We heard story after story. There were thousands of people who, on the advice of the financial service industry, entered into high-risk transactions in which they were likely to lose their money and even their homes—and they did. I was particularly taken by a story that we heard in Wollongong from another gentleman, a very articulate but desperately angry man who had been the victim of a car accident. He had received a compensation payout which he had been advised by the insurer needed to be invested wisely because this insurance payout meant he would not be eligible for any kind of Centrelink payment until he reached retirement age. He was in his late 40s at the time. With the advice of a financial adviser, he invested all his money in a particular strategy and was completely wiped out. He was, at the time we spoke to him, almost homeless, living on the charity of friends, not eligible for any kind of social security support and not eligible for any kind of compensation for the way in which the financial adviser had completely ripped him off not only through gouging of fees but also through poor investments. The total unfairness of this man's situation was enough for us, as committee members, to say, 'Something must be done.'

The things we recommended in that report which were brought into effect in the Labor government's legislation are now being systematically challenged and wound back. The idea has been raised of dumping the opt-in demand that requires financial advisers to ask their clients whether they want to continue with an investment. The removal of that opt-in requirement would mean that they no longer need to ask the client's agreement before collecting fees automatically every year for financial advice that the clients have never sought.

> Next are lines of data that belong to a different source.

(** X12: the scoring of a detection does not fail. For a table with
    scores that fit 32 bits and a backend whose series hold integers that
    fit 32 bits, whenever [detect_with_history] returns, the enrichment
    and the totals that [analyze_symbol] computes from its result return:
    the score is the total of the raw hits of today, every entry of the
    history is the enrichment of the hits of its day at its date with the
    total of these hits, and every total is in the clip range. *)
Theorem detection_is_scored (df : DataFrame) (lookback : Z)
    (patterns : option (list string)) (hits_raw : list RawHit)
    (history_raw : list HistoryEntry) :
  scores_small g → small_outputs ta → CLIP_MIN g ≤ CLIP_MAX g →
  detect_with_history pd ta df lookback patterns = Ok (hits_raw, history_raw) →
  ∃ hits score history,
    score_detection g date_of hits_raw history_raw = Ok (hits, score, history)
    ∧ total_score_from_hits g (HitMap <$> hits_raw) = Ok score
    ∧ CLIP_MIN g ≤ score ≤ CLIP_MAX g
    ∧ Forall2 (entry_scored g date_of) history_raw history
    ∧ Forall (λ e, CLIP_MIN g ≤ HitTimelineEntry.total_score e ≤ CLIP_MAX g) history.
Proof.
  intros Hg Hsmall Hclip Hrun.
  pose proof (detect_with_history_small pd ta df lookback patterns _ _
                Hsmall Hrun) as Hall.
  unfold hit_lists in Hall. apply Forall_cons in Hall as [Htoday Hhist].
  rewrite Forall_fmap in Hhist.
  destruct (enrich_and_total_small g hits_raw None Hg Htoday)
    as (hits & score & Hen & _ & Ht & Ht' & Hc).
  destruct (history_entries_small g date_of history_raw Hg Hhist) as [history Hh].
  exists hits, score, history.
  split; [unfold score_detection; rewrite Hen; simpl; rewrite Ht; simpl;
          by rewrite Hh |].
  split; [done |].
  split; [rewrite <- Hc; by apply clamp_range |].
  pose proof (history_entries_scored g date_of _ _ Hh) as Hsc.
  split; [done |].
  clear Hh Hrun. revert Hhist.
  induction Hsc as [|raw e raws es (Hd & He & Hte) _ IH]; intros Hhist; constructor.
  - apply Forall_cons in Hhist as [Hraw _].
    destruct (total_small g (HitMap <$> entry_hits raw) Hg) as (t & Ht2 & Hc2);
      [by apply Forall_fmap |].
    rewrite Ht2 in Hte. injection Hte as <-. rewrite <- Hc2. by apply clamp_range.
  - apply IH. apply Forall_cons in Hhist as [_ Hrest]. exact Hrest.
Qed.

Any existing fee arrangements would continue to exist unless the arrangement was terminated. The opt-in requirement sounds like something being done in all fairness for transparency and good financial practice, one would have thought, but it is something that the financial services industry has resisted from the beginning and has systematically campaigned against to ensure that Senator Sinodinos was prepared to accept their advice.

The other issue is fee disclosure. The legislation that the government is now moving actually removes the requirements for advisers to disclose fees to all customers who entered into a fee arrangement before 1 July 2013, when FoFA commenced—so all existing clients can be kept in the dark. This is what the government is talking about as a reform. There is a trend that I want to flag, which I am going to come back to very shortly on this issue, and that is the influence of the financial services industry on the government's approach to the administration of charitable trusts, where we are seeing the same kind of insidious insistence that fees and charges be hidden from the clients. What happens if you are a trustee of a financial organisation, managing what is now called an orphan trust where there are no living trustees other than the trustee manager? We are seeing the same kind of approach that will hide financial charges and gouge the management of financial affairs in these kinds of financial investment mechanisms.

This issue is really about the financial industry's influence on this government. It is certainly not about protecting the interests of consumers in any way, shape or form. It will lead to pensioners and other people in their retirement years losing their savings all over again. It is poor policy, it is bad policy and it is going to leave the most vulnerable people, who are not financially literate enough to understand their superannuation, at the mercy of a gouging financial industry. It is just outrageous!